The platform’s native token, BP, responded with an 18.7% price jump.
Why the rush matters
MiCA’s full enforcement deadline lands on July 1, 2026. After that date, any crypto firm operating in the EU without proper authorization is essentially operating on borrowed time, or not at all.
Only about 210 out of over 1,200 firms that held prior national registrations have successfully transitioned to full MiCA authorization. That’s roughly 17%.
Backpack EU, operated by Trek Technologies SIA, now holds two distinct licenses. The CASP authorization covers custody, exchange services, and order execution. The Payment Institution license opens the door to payment solutions across all EU and European Economic Area jurisdictions.
The FTX EU connection
Backpack EU didn’t build its European regulatory footprint from scratch. The company previously acquired FTX EU’s European business, a transaction that came with some baggage but also some very valuable paperwork.

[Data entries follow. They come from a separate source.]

Lemma wp_st_hce T c i e (Q : unit -> makalu -> Prop) : is_Some (hdrs (blk s) !! hce_hdr e) ->
  (forall s', based s' A F t -> same s s' -> Q tt s') -> wp T (st_hce c i e) s Q.
Proof.
  intros He HQ. assert (Hu : forall u : list hdr_cache_entry, (forall e, e ∈ u -> block_addr e = 0 \/ is_Some (hdrs (blk s) !! hce_hdr e)) ->
    forall e', e' ∈ <[Z.to_nat i := e]> u -> block_addr e' = 0 \/ is_Some (hdrs (blk s) !! hce_hdr e')).
  { intros u Hu e' (j & Hj)%list_elem_of_lookup. apply list_lookup_insert_Some in Hj as [(_ & <- & _)|[_ Hj]]; [by right|]. apply Hu. by eapply list_elem_of_lookup_2. }
  destruct B as [H1 H2 H3 H4 H5]. destruct c; cbn [st_hce]; apply wp_mod, HQ; try done.
  - split; try done. intros [].
    + destruct (H3 HcGlobal) as (u & [= <-] & Hl & Hx). exists (<[Z.to_nat i := e]> (MAK_hdr_cache s)). split; [done|]. split; [by rewrite length_insert|by apply Hu].
    + destruct (H3 HcLocal) as (u & Hy & Hl & Hx). exists u. split; [exact Hy|done].
  - split; try done. intros [].
    + destruct (H3 HcGlobal) as (u & Hy & Hl & Hx). exists u. split; [exact Hy|done].
    + destruct (H3 HcLocal) as (u & Hy & Hl & Hx). cbn in Hy |- *. destruct (my_tlfs s) as [tl|]; [|done]. injection Hy as <-. exists (<[Z.to_nat i := e]> (hc tl)). split; [done|]. split; [by rewrite length_insert|by apply Hu].
  - split; [|done]. intros l. destruct l as [k g|k g]; [done|]. cbn. destruct k; [|destruct p|]; try done; by destruct (my_tlfs s).
Qed.

(** A hit: the header is the one of the block. *)
Lemma wp_hit {X} T c p (k : hdr_cache_entry -> bool -> stM makalu X) (Q : X -> makalu -> Prop) : 0 <= p < 2 ^ 64 -> 0 < bno p ->
  (forall e b, (b = true -> exists x, hdrs (blk s) !! hce_hdr e = Some x /\ hb_block x = bno p * HBLKSZ) -> wp T (k e b) s Q) ->
  wp T (e <- ld_hce c (HCE p); b <- hce_hit p e; k e b) s Q.
Proof.
  intros Hp Hn HQ. pose proof (hce_range p) as Hi. destruct (ba_hc _ _ _ _ B c) as (u & Hu & Hl & He). destruct (lookup_lt_is_Some_2 u (Z.to_nat (HCE p)) ltac:(lia)) as [e Hle].
  apply wp_bind. eapply wp_ok; [unfold ld_hce; rewrite Hu; cbn; rewrite Hle; done|]. apply wp_bind. unfold hce_hit. destruct (shift_block p) as [-> _].
  destruct (Z.eqb_spec (block_addr e) (bno p)) as [Hb|_]; [|apply wp_ret, HQ; done].
  destruct (He e (list_elem_of_lookup_2 _ _ _ Hle)) as [H0|[x Hx]]; [lia|]. apply wp_bind. eapply wp_ok; [unfold get_hdr, on_blk, ld_hdr; rewrite Hx; done|].
  apply wp_ret. replace (set_blk (blk s) s) with s by (by destruct s). apply HQ. intros Hh. exists x. split; [done|]. apply Z.eqb_eq in Hh. by rewrite Hh, block_start.
Qed.

Lemma run_addr n r : A !! n = Some r -> 1 < n < 2 ^ 35.
Proof.
  intros Hn. destruct (bh_range _ _ _ _ _ (ba_own _ _ _ _ B) Hn) as (? & ? & _). destruct (bh_hdr _ _ _ _ _ (ba_own _ _ _ _ B) Hn) as (_ & _ & _ & ? & ?). unfold HBLKSZ in *. lia.
Qed.

Lemma addr_range p : 1 < bno p < 2 ^ 35 -> 0 <= p < 2 ^ 64.
Proof. unfold bno, HBLKSZ. intros Hp. pose proof (Z.div_mod p 4096 ltac:(done)). pose proof (Z.mod_pos_bound p 4096 ltac:(done)). lia. Qed.

Lemma wp_HDR_run T n r p (Q : Z -> makalu -> Prop) : A !! n = Some r -> bno p = n -> Q (ar_hdr r) s -> wp T (on_blk (HDR p)) s Q.
Proof. intros Hn Hp HQ. eapply wp_on_blk, wp_ok; [by eapply bh_HDR; [exact (ba_own _ _ _ _ B)|..]|]. by destruct s. Qed.

Lemma wp_cache T c p r (Q : Z -> makalu -> Prop) : A !! bno p = Some r ->
  (forall s', based s' A F t -> same s s' -> Q (ar_hdr r) s') -> wp T (MAK_get_hdr_and_update_hc c p) s Q.
Proof.
  intros Hn HQ. pose proof (run_addr _ _ Hn) as Hr. pose proof (addr_range p Hr) as Hp. apply wp_hit; [done|lia|]. intros e [] Hh.
  - destruct (Hh eq_refl) as (x & Hx & Hb). rewrite (bh_block _ _ _ _ _ _ _ (ba_own _ _ _ _ B) Hx Hb Hn). apply wp_ret, HQ; [exact B|done].
  - apply wp_bind. eapply wp_HDR_run; [exact Hn|done|]. apply wp_bind. eapply wp_get; [exact Hn|]. apply wp_bind, wp_st_hce; [|intros s' Hs Hsm; by apply wp_ret, HQ].
    destruct (bh_hdr _ _ _ _ _ (ba_own _ _ _ _ B) Hn) as (Hx & _). by eexists.
Qed.

End one.

End steps.

Arguments based own LIM s A F t : clear implicits.

(** ** Changes of links *)

Definition ar_core (r : arun) : arun := ar_set (hdr_next 0 (hdr_prev 0 (ar_data r))) r.

(** The same runs but for the links of their headers. *)
Definition lk (A A' : gmap Z arun) : Prop := ar_core <$> A' = ar_core <$> A.

Lemma lk_refl A : lk A A.
Proof. done. Qed.

Lemma lk_trans A1 A2 A3 : lk A1 A2 -> lk A2 A3 -> lk A1 A3.
Proof. unfold lk. congruence. Qed.

Lemma lk_sym A A' : lk A A' -> lk A' A.
Proof. by unfold lk. Qed.

Definition link_change (f : hdr -> hdr) : Prop := (forall x, hdr_next 0 (hdr_prev 0 (f x)) = hdr_next 0 (hdr_prev 0 x)).

Lemma lk_upd A f n : link_change f -> lk A (upd_run f n A).
Proof.
  intros Hf. apply map_eq. intros m. rewrite !lookup_fmap. destruct (decide (m = n)) as [->|Hne]; [|by rewrite lookup_upd_run_ne]. destruct (A !! n) as [r|] eqn:E.
  - rewrite (lookup_upd_run _ _ _ _ E). cbn. unfold ar_core. cbn. by rewrite Hf.
  - unfold upd_run. by rewrite lookup_alter_eq, E.
Qed.

Lemma link_change_own f : link_change f -> own_change f.
Proof. intros Hf x. specialize (Hf x). destruct x, (f _). cbn in *. injection Hf. intros; subst; done. Qed.

Lemma link_next v : link_change (hdr_next v).
Proof. by intros []. Qed.
Lemma link_prev v : link_change (hdr_prev v).
Proof. by intros []. Qed.

(** Fields that are not links. *)
Lemma core_fields r r' : ar_core r' = ar_core r -> ar_len r' = ar_len r /\ ar_hdr r' = ar_hdr r /\ hb_sz (ar_data r') = hb_sz (ar_data r) /\ hb_obj_kind (ar_data r') = hb_obj_kind (ar_data r) /\
  page_reclaim_state (ar_data r') = page_reclaim_state (ar_data r) /\ hb_n_marks (ar_data r') = hb_n_marks (ar_data r) /\ hb_marks (ar_data r') = hb_marks (ar_data r).
Proof. destruct r as [? ? []], r' as [? ? []]. unfold ar_core, ar_set. cbn. intros [=]. subst. done. Qed.

Lemma lk_lookup A A' n r : lk A A' -> A !! n = Some r -> exists r', A' !! n = Some r' /\ ar_core r' = ar_core r.
Proof.
  intros Hl Hn. assert (Hx : (ar_core <$> A') !! n = (ar_core <$> A) !! n) by (by rewrite Hl). rewrite !lookup_fmap, Hn in Hx. destruct (A' !! n) as [r'|]; [|done]. cbn in Hx. apply (inj Some) in Hx. by exists r'.
Qed.

Lemma lk_in_rl A A' g n : lk A A' -> in_rl A g n -> in_rl A' g n.
Proof. intros Hl (r & Hr & Hs & Hp). destruct (lk_lookup _ _ _ _ Hl Hr) as (r' & Hr' & (_ & _ & H1 & _ & H2 & _)%core_fields). exists r'. by rewrite H1, H2. Qed.

Lemma lk_is_obj A A' p z : lk A A' -> is_obj A p z -> is_obj A' p z.
Proof. intros Hl (r & Hr & Hs & Hp). destruct (lk_lookup _ _ _ _ Hl Hr) as (r' & Hr' & (_ & _ & H1 & _ & _ & _ & H2)%core_fields). exists r'. by rewrite H1, H2. Qed.

Lemma lk_objs A A' O : lk A A' -> objs_are A O -> objs_are A' O.
Proof. intros Hl Ho p z. rewrite <- (Ho p z). split; apply lk_is_obj; [by apply lk_sym|done]. Qed.

Lemma run_ok_core r r' : ar_core r' = ar_core r -> run_ok (ar_data r) -> run_ok (ar_data r').
Proof. intros (_ & _ & H1 & H2 & H3 & H4 & H5)%core_fields. unfold run_ok. by rewrite H1, H2, H3, H4, H5. Qed.

Lemma lk_runs A A' Y : lk A A' -> runs_ok A Y -> runs_ok A' Y.
Proof. intros Hl Hr n r' Hn Hy. destruct (lk_lookup _ _ _ _ (lk_sym _ _ Hl) Hn) as (r & Hr' & Hc). eapply run_ok_core; [by symmetry|]. by eapply Hr. Qed.

Lemma dat_upd f n A m : is_Some (A !! n) -> dat (upd_run f n A) m = if decide (m = n) then f (dat A n) else dat A m.
Proof.
  intros [r Hr]. unfold dat. case_decide as He; [subst m; by rewrite (lookup_upd_run _ _ _ _ Hr), Hr|by rewrite lookup_upd_run_ne].
Qed.

Lemma upd_is_Some f n A m : is_Some (upd_run f n A !! m) <-> is_Some (A !! m).
Proof. unfold upd_run. by rewrite lookup_alter_is_Some. Qed.

(** ** Blocks leave and join lists *)

Lemma rl_node A X g b L n : rl_list A X g b L -> (n * HBLKSZ ∈ L <-> in_rl A g n /\ n ∉ X).
Proof. intros (_ & _ & Hm). rewrite Hm. split; [intros (m & He & Hi)|intros Hi; by exists n]. assert (m = n) as -> by (unfold HBLKSZ in He; lia). done. Qed.

Lemma rl_elem A X g b L a : rl_list A X g b L -> a ∈ L -> exists n, a = n * HBLKSZ /\ in_rl A g n /\ n ∉ X.
Proof. intros (_ & _ & Hm). apply Hm. Qed.

Lemma in_rl_inj A g g' n : in_rl A g n -> in_rl A g' n -> g = g'.
Proof. intros (r & Hr & Hs & _) (r' & Hr' & Hs' & _). assert (r' = r) as -> by congruence. lia. Qed.

(** Lists whose nodes keep their links. *)
Lemma rl_other A A' X X' g g' n b b' L L' : rl_list A X g b L -> rl_list A X g' b' L' -> g' <> g -> lk A A' ->
  (forall m, m * HBLKSZ ∉ L -> m <> n -> hb_next (dat A' m) = hb_next (dat A m) /\ hb_prev (dat A' m) = hb_prev (dat A m)) ->
  (forall m, m <> n -> (m ∈ X <-> m ∈ X')) -> in_rl A g n -> rl_list A' X' g' b' L'.
Proof.
  intros HL HL' Hne Hlk Hd HX Hn. pose proof HL' as (Hd' & Hnd & _). assert (Hout : forall m, in_rl A g' m -> (m * HBLKSZ ∉ L) /\ m <> n).
  { intros m Hm. split; [|intros ->; by eapply Hne, in_rl_inj]. rewrite (rl_node _ _ _ _ _ _ HL). intros [Hx _]. by eapply Hne, in_rl_inj. }
  split; [|split; [done|]].
  - eapply dls_ext; [|exact Hd']. intros a (m & -> & Hi & Hx)%(rl_elem _ _ _ _ _ _ HL'). destruct (Hout m Hi). rewrite !rnx_at, !rpv_at. by apply Hd.
  - intros a. split.
    + intros (m & -> & Hi & Hx)%(rl_elem _ _ _ _ _ _ HL'). destruct (Hout m Hi). exists m. split; [done|]. split; [by eapply lk_in_rl|]. by rewrite <- HX.
    + intros (m & -> & Hi & Hx). apply (lk_in_rl _ A) in Hi; [|by apply lk_sym]. destruct (Hout m Hi). apply (rl_node _ _ _ _ _ _ HL'). rewrite HX by done. done.
Qed.

Lemma rl_unlink A A' t X g n b l1 l2 : rl_ok A t X -> 1 <= g <= 128 -> length t = 129%nat -> t !! Z.to_nat g = Some b -> rl_list A X g b (l1 ++ n * HBLKSZ :: l2) -> lk A A' ->
  (forall m, m <> n -> hb_next (dat A' m) = (if decide (last l1 = Some (m * HBLKSZ)) then hb_next (dat A n) else hb_next (dat A m)) /\
    hb_prev (dat A' m) = (if decide (head l2 = Some (m * HBLKSZ)) then hb_prev (dat A n) else hb_prev (dat A m))) ->
  rl_ok A' (<[Z.to_nat g := match l1 with [] => hb_next (dat A n) | _ => b end]> t) ({[n]} ∪ X).
Proof.
  intros Hrl Hg Hlen Hb HL Hlk Hd g' Hg'. assert (Hn : in_rl A g n /\ n ∉ X) by (apply (rl_node _ _ _ _ _ _ HL); set_solver). destruct (decide (g' = g)) as [->|Hne].
  - eexists _, (l1 ++ l2). split; [apply list_lookup_insert_eq; lia|]. pose proof HL as (Hdl & Hnd & _).
    assert (Hel : forall a, a ∈ l1 ++ l2 -> exists m, a = m * HBLKSZ /\ m <> n).
    { intros a Ha. destruct (rl_elem _ _ _ _ _ a HL ltac:(set_solver)) as (m & -> & _). exists m. split; [done|]. intros ->. apply NoDup_app in Hnd as (_ & H1 & (H2 & _)%list.NoDup_cons). set_solver. }
    split; [|split].
    + pose proof (dls_remove (rnx A) (rpv A) (rnx A') (rpv A') 0 b l1 l2 0 (n * HBLKSZ) Hnd) as Hrm. rewrite rnx_at, rpv_at in Hrm. apply Hrm; [..|exact Hdl].
      * intros y Hy. destruct (Hel y Hy) as (m & -> & Hm). rewrite ?rnx_at, ?rpv_at. by apply Hd.
      * intros y Hy. destruct (Hel y Hy) as (m & -> & Hm). rewrite ?rnx_at, ?rpv_at. by apply Hd.
    + apply NoDup_app in Hnd as (H1 & H2 & (H3 & H4)%list.NoDup_cons). apply NoDup_app. split; [done|]. split; [|done]. intros y Hy Hy'. apply (H2 y Hy). by right.
    + intros a. split.
      * intros Ha. destruct (Hel a Ha) as (m & -> & Hm). destruct (proj1 (rl_node _ _ _ _ _ m HL) ltac:(set_solver)) as [Hi Hx]. exists m. split; [done|]. split; [by eapply lk_in_rl|set_solver].
      * intros (m & -> & Hi & Hx). apply (lk_in_rl _ A) in Hi; [|by apply lk_sym]. assert (Hin : m * HBLKSZ ∈ l1 ++ n * HBLKSZ :: l2) by (apply (rl_node _ _ _ _ _ _ HL); set_solver).
        apply elem_of_app in Hin as [?|[He|?]%elem_of_cons]; [set_solver| |set_solver]. unfold HBLKSZ in He. assert (m = n) by lia. set_solver.
  - destruct (Hrl g' Hg') as (b' & L' & Hb' & HL'). exists b', L'. split; [rewrite list_lookup_insert_ne by lia; done|].
    eapply (rl_other A A' X _ g g' n); [exact HL|exact HL'|done|done| |set_solver|by destruct Hn].
    intros m Hm Hmn. rewrite (proj1 (Hd m Hmn)), (proj2 (Hd m Hmn)), !decide_False; [done| |].
    + intros Hh%head_Some_elem_of. set_solver.
    + intros Hh%last_Some_elem_of. set_solver.
Qed.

That acquisition gave Backpack EU access to a MiFID II license from the Cyprus Securities and Exchange Commission (CySEC). The license reinstatement required a settlement of approximately €200,000.

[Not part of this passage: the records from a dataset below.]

Section take.
Context `{!PersistentMem} {own : heap -> gmap Z arun -> gset Z -> Prop} `{!BlockHeap own} {LIM : Z} `{!MemLimit LIM}.
Local Abbreviation based := (based own LIM).

(** New objects are in the array, from its first place on. *)
Definition took (l : fl_loc) (g : Z) (k : nat) (O : gmap Z Z) (s s' : makalu) : Prop :=
  moved l s s' /\ exists L f a, L <> [] /\ NoDup L /\ (forall p, p ∈ L -> O !! p = None) /\ Z.of_nat (length L) <= objs g /\ arr l s' = Some f /\ fl f = Some a /\ length a = k /\
    count f = Z.of_nat (length L) /\ (forall i p, L !! i = Some p -> a !! i = Some p) /\ exists A F t, based s' A F t /\ pool_ok A t (add_keys (list_to_set L) (16 * g) O).

(** A block whose free objects have all been written to the array. *)
Lemma took_block l g k O s s1 f f1 n m A F t (Q : unit -> makalu -> Prop) T : normal_loc l -> 1 <= g <= 128 -> moved l s s1 -> arr l s1 = Some f1 -> front f k (free_from n g m 0) f1 ->
  based s1 A F t -> pool_ok A t (add_keys (objset n g (mset ALL_MARKED g)) (16 * g) O) -> (Z.of_nat (size (mset m g)) < objs g) ->
  (forall p z, bno p = n -> (O !! p = Some z <-> z = 16 * g /\ p ∈ objset n g (mset m g))) ->
  (forall s', took l g k O s s' -> Q tt s') -> wp T (upd_fl l (fl_count (Z.of_nat (length (free_from n g m 0))))) s1 Q.
Proof.
  intros Hl Hg Hmv Hf (a & Ha & Hla & _ & _ & Hx) B P Hfree Ho HQ. eapply wp_upd_fl; [done|exact Hf|]. intros s2 H2. apply HQ. split; [by eauto|]. pose proof (free_set n g m Hg) as Hset.
  exists (free_from n g m 0), (fl_count (Z.of_nat (length (free_from n g m 0))) f1), a. destruct (objs_spec g Hg) as [Hob _].
  assert (Hsub : mset m g ⊆ mset ALL_MARKED g) by (rewrite mset_all by done; intros j [Hj _]%elem_mset; apply elem_of_list_to_set, elem_of_seqZ; lia).
  split_and!; try done.
  - intros Hnil. rewrite Hnil in Hset. cbn in Hset. assert (Hd : mset ALL_MARKED g ∖ mset m g = ∅).
    { apply leibniz_equiv. intros j. split; [|by intros ?%not_elem_of_empty]. intros Hj. assert (Hin : n * HBLKSZ + j * (16 * g) ∈ (∅ : gset Z)); [|done]. rewrite Hset. apply elem_objset. by exists j. }
    pose proof (size_all g Hg) as Hall. pose proof (size_difference _ _ Hsub) as Hsd. rewrite Hd, size_empty in Hsd. apply subseteq_size in Hsub. lia.
  - by apply free_nodup.
  - intros p Hp. apply (elem_of_list_to_set (C := gset Z)) in Hp. rewrite Hset in Hp. apply elem_objset in Hp as (j & Hpj & [Hj1 Hj2]%elem_of_difference). pose proof Hj1 as [Hjr _]%elem_mset. destruct (obj_addr n g j Hg Hjr) as [Hb _]. rewrite <- Hpj in Hb.
    destruct (O !! p) as [z|] eqn:E; [|done]. apply (Ho p z Hb) in E as [_ (j' & Hp' & Hj')%elem_objset]. assert (j' = j) as -> by nia. done.
  - pose proof (free_length n g m 0 ltac:(lia)). lia.
  - apply H2.
  - exists A, F, t. split; [eapply based_arrs; [apply H2|done]|]. replace (add_keys _ _ O) with (add_keys (objset n g (mset ALL_MARKED g)) (16 * g) O); [done|]. rewrite Hset.
    apply map_eq. intros p. apply option_eq. intros z. rewrite !lookup_add_keys, !elem_objset. split.
    + intros [[(j & Hpj & Hj) ->]|[Hn HO]]; [|right; split; [|done]; intros (j & Hpj & [Hj _]%elem_of_difference); apply Hn; by exists j].
      destruct (decide (j ∈ mset m g)) as [Hjm|Hjm]; [|left; split; [|done]; exists j; by rewrite elem_of_difference]. right. pose proof Hj as [Hjr _]%elem_mset. split.
      * intros (j' & Hpj' & [_ Hj']%elem_of_difference). assert (j' = j) as -> by nia. done.
      * apply Ho; [rewrite Hpj; by apply obj_addr|]. split; [done|]. apply elem_objset. by exists j.
    + intros [[(j & Hpj & [Hj _]%elem_of_difference) ->]|[Hn HO]]; [left; split; [by exists j|done]|]. destruct (decide (bno p = n)) as [Hb|Hb].
      * pose proof HO as HO'. apply (Ho p z Hb) in HO' as [-> (j & Hpj & Hj)%elem_objset]. left. split; [|done]. exists j. split; [done|by apply Hsub].
      * right. split; [|done]. intros (j & Hpj & [Hj _]%elem_mset). apply Hb. rewrite Hpj. by apply obj_addr.
Qed.

Lemma rl_head A t O g b : pool_ok A t O -> 1 <= g <= 128 -> t !! Z.to_nat g = Some b -> b <> 0 ->
  exists n r, b = n * HBLKSZ /\ small_run A n g r /\ page_reclaim_state (ar_data r) = IN_RECLAIMLIST.
Proof.
  intros P Hg Hb Hb0. destruct (po_rl _ _ _ P g Hg) as (b' & L & Hb' & HL). assert (b' = b) as -> by congruence. pose proof (proj1 HL) as Hd. destruct L as [|a L]; [done|]. destruct Hd as (<- & _).
  destruct (rl_elem _ _ _ _ _ b HL ltac:(left)) as (n & -> & (r & Hr & Hs & Hst) & _). by exists n, r.
Qed.

(** Every object of the block is in use. *)
Lemma in_use_ok x g : 1 <= g <= 128 -> hb_sz x = 16 * g -> hb_obj_kind x = NORMAL -> hb_n_marks x = objs g -> mset (hb_marks x) g = mset ALL_MARKED g -> length (hb_marks x) = 5%nat -> page_reclaim_state x = IN_FLOATING -> run_ok x.
Proof.
  intros Hg Hs Hk Hn Hm Hl Hst. split; [done|]. right. exists g. destruct (objs_spec g Hg) as [Ho _]. pose proof (thr_spec g Hg). rewrite Hm, size_all, Hn by done. split; [done|]. split; [done|]. split; [done|]. split; [done|]. split; [lia|]. right. split; [done|lia].
Qed.

(** The objects of the runs but one. *)
Lemma lk_other A A' O n : lk (delete n A) (delete n A') -> objs_are A O -> forall p z, bno p <> n -> (is_obj A' p z <-> O !! p = Some z).
Proof.
  intros Hlk Ho p z Hp. rewrite <- (Ho p z). rewrite <- (objs_elsewhere A (delete n A) p z n Hp) by (intros m Hm; by rewrite lookup_delete_ne). rewrite <- (objs_elsewhere A' (delete n A') p z n Hp) by (intros m Hm; by rewrite lookup_delete_ne).
  split; apply lk_is_obj; [by apply lk_sym|done].
Qed.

Backpack EU now layers MiCA authorization on top of its MiFID II credentials, creating a regulatory stack that few crypto-native firms can match.
BP token: volatile but trending up
The BP token launched on March 23, 2026, on the Solana blockchain with a total supply of 1 billion tokens.
On June 3, 2026, BP surged 87% in a single day, driven by news surrounding Backpack Securities and new trading plans. A separate 27% rally was connected to interest in tokenized equities, including SpaceX shares. Now the token has tacked on another 18.7% following the licensing announcement.
What this means for investors
The European crypto market is about to undergo a massive consolidation event. When MiCA enforcement kicks in on July 1, firms without full authorization will face a choice: stop serving EU clients, or operate in a legal gray zone that regulators have signaled they intend to close.
Only about 210 firms have made it through the MiCA authorization process so far, out of over 1,200 prior registrants. Every firm that doesn’t make the cut represents potential customers looking for a new, compliant home for their crypto activity.